(* ===== verification/Order.v ===== *)
(** * Comparators and ordered iteration

    [Ordering] of the standard library as [comparison], [sort_by], [Vec::dedup], and the
    iteration over a [BTreeMap] in key order. *)

From S2P Require Import Prelude.

Definition then_cmp (a b : comparison) : comparison := match a with Eq => b | _ => a end.

Definition option_cmp {A} (f : A -> A -> comparison) (a b : option A) : comparison :=
  match a, b with
  | None, None => Eq
  | None, Some _ => Lt
  | Some _, None => Gt
  | Some x, Some y => f x y
  end.

(** Lexicographic order of slices. *)
Fixpoint list_cmp {A} (f : A -> A -> comparison) (a b : list A) : comparison :=
  match a, b with
  | [], [] => Eq
  | [], _ :: _ => Lt
  | _ :: _, [] => Gt
  | x :: a', y :: b' => then_cmp (f x y) (list_cmp f a' b')
  end.

Definition cmp_le {A} (cmp : A -> A -> comparison) (a b : A) : Prop := cmp a b <> Gt.
#[global] Instance cmp_le_dec {A} (cmp : A -> A -> comparison) a b : Decision (cmp_le cmp a b).
Proof. unfold cmp_le. destruct (cmp a b); [left|left|right]; congruence. Defined.

Definition sort_by {A} (cmp : A -> A -> comparison) (l : list A) : list A := merge_sort (cmp_le cmp) l.

(** The entries of a map in the order of [cmp] on the keys. *)
Definition key_cmp {K V} (cmp : K -> K -> comparison) (a b : K * V) : comparison := cmp (fst a) (fst b).
Definition in_order {K V} (cmp : K -> K -> comparison) (l : list (K * V)) : list (K * V) := sort_by (key_cmp cmp) l.

Fixpoint vec_dedup {A} `{EqDecision A} (l : list A) : list A :=
  match l with
  | a :: (b :: _) as l' => if bool_decide (a = b) then vec_dedup l' else a :: vec_dedup l'
  | _ => l
  end.

(** ** Lemmas *)
Lemma sort_by_perm {A} (cmp : A -> A -> comparison) (l : list A) : sort_by cmp l ≡ₚ l.
Proof. apply merge_sort_Permutation. Qed.

Lemma in_sort_by {A} (cmp : A -> A -> comparison) (l : list A) x : In x (sort_by cmp l) <-> In x l.
Proof. by rewrite <- !list_elem_of_In, sort_by_perm. Qed.

Lemma in_order_in {K V} (cmp : K -> K -> comparison) (l : list (K * V)) x : In x (in_order cmp l) <-> In x l.
Proof. apply in_sort_by. Qed.

Lemma in_sorted_map {K V} `{Countable K} (cmp : K -> K -> comparison) (m : gmap K V) k v :
  In (k, v) (in_order cmp (map_to_list m)) <-> m !! k = Some v.
Proof. by rewrite in_order_in, <- list_elem_of_In, elem_of_map_to_list. Qed.

Lemma in_order_nodup {K V} `{Countable K} (cmp : K -> K -> comparison) (m : gmap K V) :
  NoDup (map fst (in_order cmp (map_to_list m))).
Proof. unfold in_order. rewrite sort_by_perm. apply NoDup_fst_map_to_list. Qed.

Lemma vec_dedup_cons {A} `{EqDecision A} (a b : A) l :
  vec_dedup (a :: b :: l) = if bool_decide (a = b) then vec_dedup (b :: l) else a :: vec_dedup (b :: l).
Proof. done. Qed.

Lemma in_vec_dedup {A} `{EqDecision A} (l : list A) x : In x (vec_dedup l) <-> In x l.
Proof.
  induction l as [|a l IH]; [done|]. destruct l as [|b l]; [done|]. rewrite vec_dedup_cons.
  destruct (bool_decide_reflect (a = b)) as [->|Hab]; [|cbn [In] in *; tauto].
  rewrite IH. cbn [In]. tauto.
Qed.

(** A total order given by a comparator. *)
Class CmpOrder {A} (cmp : A -> A -> comparison) : Prop := {
  cmp_eq : forall a b, cmp a b = Eq <-> a = b;
  cmp_sym : forall a b, cmp b a = CompOpp (cmp a b);
  cmp_trans : forall a b c, cmp a b = Lt -> cmp b c = Lt -> cmp a c = Lt
}.

#[export] Instance Z_cmp_order : CmpOrder Z.compare.
Proof.
  split; [intros; apply Z.compare_eq_iff|intros; apply Z.compare_antisym|].
  intros a b c. rewrite !Z.compare_lt_iff. lia.
Qed.

Section Laws.
Context {A : Type} (cmp : A -> A -> comparison) `{!CmpOrder cmp}.

Lemma cmp_refl a : cmp a a = Eq.
Proof. by apply cmp_eq. Qed.

Lemma cmp_le_trans a b c : cmp_le cmp a b -> cmp_le cmp b c -> cmp_le cmp a c.
Proof.
  unfold cmp_le. intros Hab Hbc. destruct (cmp a b) eqn:E1; [|destruct (cmp b c) eqn:E2|]; try done.
  - apply cmp_eq in E1 as ->. done.
  - apply cmp_eq in E2 as <-. by rewrite E1.
  - by rewrite (cmp_trans (cmp := cmp) a b c).
Qed.

#[global] Instance cmp_le_transitive : Transitive (cmp_le cmp).
Proof. intros a b c. apply cmp_le_trans. Qed.

#[global] Instance cmp_le_total : Total (cmp_le cmp).
Proof. intros a b. unfold cmp_le. rewrite (cmp_sym (cmp := cmp) a b). destruct (cmp a b); [by left|by left|by right]. Qed.

#[global] Instance cmp_le_antisym : AntiSymm (=) (cmp_le cmp).
Proof.
  intros a b. unfold cmp_le. rewrite (cmp_sym (cmp := cmp) a b). destruct (cmp a b) eqn:E; [by apply cmp_eq in E|done|done].
Qed.

Lemma sort_by_sorted l : StronglySorted (cmp_le cmp) (sort_by cmp l).
Proof. apply Sorted_StronglySorted; [apply _|]. apply Sorted_merge_sort, _. Qed.

(** Strictly increasing lists. *)
Definition cmp_lt (a b : A) : Prop := cmp a b = Lt.

Lemma vec_dedup_strict `{EqDecision A} l :
  StronglySorted (cmp_le cmp) l -> StronglySorted cmp_lt (vec_dedup l).
Proof.
  induction l as [|a l IH]; [intros; constructor|]. intros [Hs Ha]%StronglySorted_inv. destruct l as [|b l]; [by repeat constructor|].
  rewrite vec_dedup_cons. destruct (bool_decide_reflect (a = b)) as [->|Hab]; [by apply IH|]. constructor; [by apply IH|].
  apply StronglySorted_inv in Hs as [_ Hb]. apply List.Forall_forall. intros x Hx. rewrite in_vec_dedup in Hx.
  rewrite List.Forall_forall in Ha, Hb. assert (cmp a b = Lt) as Hlt.
  { specialize (Ha b (or_introl eq_refl)). unfold cmp_le in Ha. destruct (cmp a b) eqn:E; [by apply cmp_eq in E|done|done]. }
  unfold cmp_lt. apply in_inv in Hx as [<-|Hx]; [exact Hlt|]. specialize (Hb x Hx). unfold cmp_le in Hb.
  destruct (cmp b x) eqn:E; [apply cmp_eq in E as <-; done|by eapply cmp_trans|done].
Qed.

Lemma sort_dedup_strict `{EqDecision A} l : StronglySorted cmp_lt (vec_dedup (sort_by cmp l)).
Proof. apply vec_dedup_strict, sort_by_sorted. Qed.
End Laws.

#[export] Instance then_cmp_order {A B} (f : A -> A -> comparison) (g : B -> B -> comparison) :
  CmpOrder f -> CmpOrder g -> CmpOrder (fun x y : A * B => then_cmp (f (fst x) (fst y)) (g (snd x) (snd y))).
Proof.
  intros Hf Hg. split.
  - intros [a b] [c d]. cbn. destruct (f a c) eqn:E; cbn.
    + apply cmp_eq in E as ->. rewrite cmp_eq. naive_solver.
    + split; [done|]. intros [= -> ->]. by rewrite cmp_refl in E.
    + split; [done|]. intros [= -> ->]. by rewrite cmp_refl in E.
  - intros [a b] [c d]. cbn. rewrite (cmp_sym (cmp := f) a c). destruct (f a c); cbn; [apply cmp_sym|done|done].
  - intros [a b] [c d] [e h]. cbn. destruct (f a c) eqn:E1; cbn; [|intros _|done].
    + apply cmp_eq in E1 as ->. destruct (f c e); cbn; [apply cmp_trans|done|done].
    + destruct (f c e) eqn:E2; cbn; [intros _|intros _|done].
      * apply cmp_eq in E2 as <-. by rewrite E1.
      * by rewrite (cmp_trans (cmp := f) a c e).
Qed.

#[export] Instance list_cmp_order {A} (f : A -> A -> comparison) : CmpOrder f -> CmpOrder (list_cmp f).
Proof.
  intros Hf. split.
  - intros a. induction a as [|x a IH]; intros [|y b]; cbn; try done. destruct (f x y) eqn:E; cbn.
    + apply cmp_eq in E as ->. rewrite IH. naive_solver.
    + split; [done|]. intros [= -> ->]. by rewrite cmp_refl in E.
    + split; [done|]. intros [= -> ->]. by rewrite cmp_refl in E.
  - intros a. induction a as [|x a IH]; intros [|y b]; cbn; try done. rewrite (cmp_sym (cmp := f) x y). destruct (f x y); cbn; [apply IH|done|done].
  - intros a. induction a as [|x a IH]; intros [|y b] [|z c]; cbn; try done. destruct (f x y) eqn:E1; cbn; [|intros _|done].
    + apply cmp_eq in E1 as ->. destruct (f y z); cbn; [apply IH|done|done].
    + destruct (f y z) eqn:E2; cbn; [intros _|intros _|done].
      * apply cmp_eq in E2 as <-. by rewrite E1.
      * by rewrite (cmp_trans (cmp := f) x y z).
Qed.

(** A comparator through an injection. *)
Lemma cmp_order_inj {A B} (g : A -> B) (f : B -> B -> comparison) :
  CmpOrder f -> (forall x y, g x = g y -> x = y) -> CmpOrder (fun x y => f (g x) (g y)).
Proof.
  intros Hf Hg. split.
  - intros a b. rewrite cmp_eq. split; [apply Hg|congruence].
  - intros a b. apply cmp_sym.
  - intros a b c. apply cmp_trans.
Qed.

▸ TASK: Go through the lines above and copy any that contain "Prop".

▸ SOLVED EXERCISE:
Definition cmp_le {A} (cmp : A -> A -> comparison) (a b : A) : Prop := cmp a b <> Gt.
Class CmpOrder {A} (cmp : A -> A -> comparison) : Prop := {
Definition cmp_lt (a b : A) : Prop := cmp a b = Lt.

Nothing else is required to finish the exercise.